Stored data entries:

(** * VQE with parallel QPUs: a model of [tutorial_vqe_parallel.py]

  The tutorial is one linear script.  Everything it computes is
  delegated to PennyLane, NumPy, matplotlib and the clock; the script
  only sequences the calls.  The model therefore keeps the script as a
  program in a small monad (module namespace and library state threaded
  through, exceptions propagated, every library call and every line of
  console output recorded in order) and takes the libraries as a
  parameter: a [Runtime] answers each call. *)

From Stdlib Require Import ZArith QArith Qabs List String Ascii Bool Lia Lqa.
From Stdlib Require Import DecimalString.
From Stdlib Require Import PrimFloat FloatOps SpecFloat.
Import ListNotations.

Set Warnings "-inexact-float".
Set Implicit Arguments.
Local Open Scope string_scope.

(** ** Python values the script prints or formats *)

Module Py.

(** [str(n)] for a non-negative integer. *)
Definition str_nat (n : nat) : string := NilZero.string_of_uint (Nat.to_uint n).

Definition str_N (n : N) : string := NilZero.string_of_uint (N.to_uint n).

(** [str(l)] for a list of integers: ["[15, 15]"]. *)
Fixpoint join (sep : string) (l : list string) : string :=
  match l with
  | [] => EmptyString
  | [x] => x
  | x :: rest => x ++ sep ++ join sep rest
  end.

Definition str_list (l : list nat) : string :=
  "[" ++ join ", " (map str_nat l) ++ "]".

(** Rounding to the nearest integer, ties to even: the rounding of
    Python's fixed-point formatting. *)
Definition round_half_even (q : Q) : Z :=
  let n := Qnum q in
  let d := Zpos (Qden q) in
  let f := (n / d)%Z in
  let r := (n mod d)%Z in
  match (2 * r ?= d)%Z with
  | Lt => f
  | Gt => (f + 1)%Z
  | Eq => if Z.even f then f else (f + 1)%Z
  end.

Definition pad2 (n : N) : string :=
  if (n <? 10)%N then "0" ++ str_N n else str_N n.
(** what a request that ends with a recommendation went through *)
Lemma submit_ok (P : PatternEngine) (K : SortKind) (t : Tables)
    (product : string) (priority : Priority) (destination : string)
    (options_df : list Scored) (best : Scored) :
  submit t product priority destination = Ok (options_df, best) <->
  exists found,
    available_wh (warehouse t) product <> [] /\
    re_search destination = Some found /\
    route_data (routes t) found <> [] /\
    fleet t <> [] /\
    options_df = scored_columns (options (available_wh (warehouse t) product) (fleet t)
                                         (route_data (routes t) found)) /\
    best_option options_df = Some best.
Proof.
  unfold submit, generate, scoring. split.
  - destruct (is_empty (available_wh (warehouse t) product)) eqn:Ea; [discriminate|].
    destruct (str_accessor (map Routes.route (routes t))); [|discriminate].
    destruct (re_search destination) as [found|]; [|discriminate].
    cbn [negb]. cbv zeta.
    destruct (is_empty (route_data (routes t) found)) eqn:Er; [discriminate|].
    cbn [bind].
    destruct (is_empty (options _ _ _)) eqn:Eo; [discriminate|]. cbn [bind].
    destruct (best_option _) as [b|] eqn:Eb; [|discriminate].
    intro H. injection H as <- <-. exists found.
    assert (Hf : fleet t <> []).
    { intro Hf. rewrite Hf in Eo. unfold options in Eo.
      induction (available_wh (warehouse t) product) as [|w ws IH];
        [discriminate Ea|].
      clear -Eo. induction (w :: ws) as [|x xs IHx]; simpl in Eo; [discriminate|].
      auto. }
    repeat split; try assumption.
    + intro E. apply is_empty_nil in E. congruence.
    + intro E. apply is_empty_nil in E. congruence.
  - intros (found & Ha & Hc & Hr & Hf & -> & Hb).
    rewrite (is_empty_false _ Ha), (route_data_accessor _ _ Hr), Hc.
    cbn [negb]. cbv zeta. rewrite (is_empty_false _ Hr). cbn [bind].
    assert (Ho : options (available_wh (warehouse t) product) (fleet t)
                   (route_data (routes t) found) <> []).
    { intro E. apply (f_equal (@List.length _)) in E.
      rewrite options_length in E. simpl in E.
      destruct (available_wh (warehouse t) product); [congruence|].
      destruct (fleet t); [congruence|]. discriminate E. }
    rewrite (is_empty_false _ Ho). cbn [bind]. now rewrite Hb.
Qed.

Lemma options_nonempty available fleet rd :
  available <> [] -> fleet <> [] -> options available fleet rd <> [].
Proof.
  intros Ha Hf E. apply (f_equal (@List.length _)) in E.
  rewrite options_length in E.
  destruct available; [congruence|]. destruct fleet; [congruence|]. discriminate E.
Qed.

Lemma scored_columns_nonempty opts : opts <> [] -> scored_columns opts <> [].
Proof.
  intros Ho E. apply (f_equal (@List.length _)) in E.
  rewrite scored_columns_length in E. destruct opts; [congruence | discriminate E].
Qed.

▶ **GOAL OF THE EXERCISE**: Find how many lines in the data above include the string "opts", and give that number alone.

▶ **REPLY TO THE TASK**: 2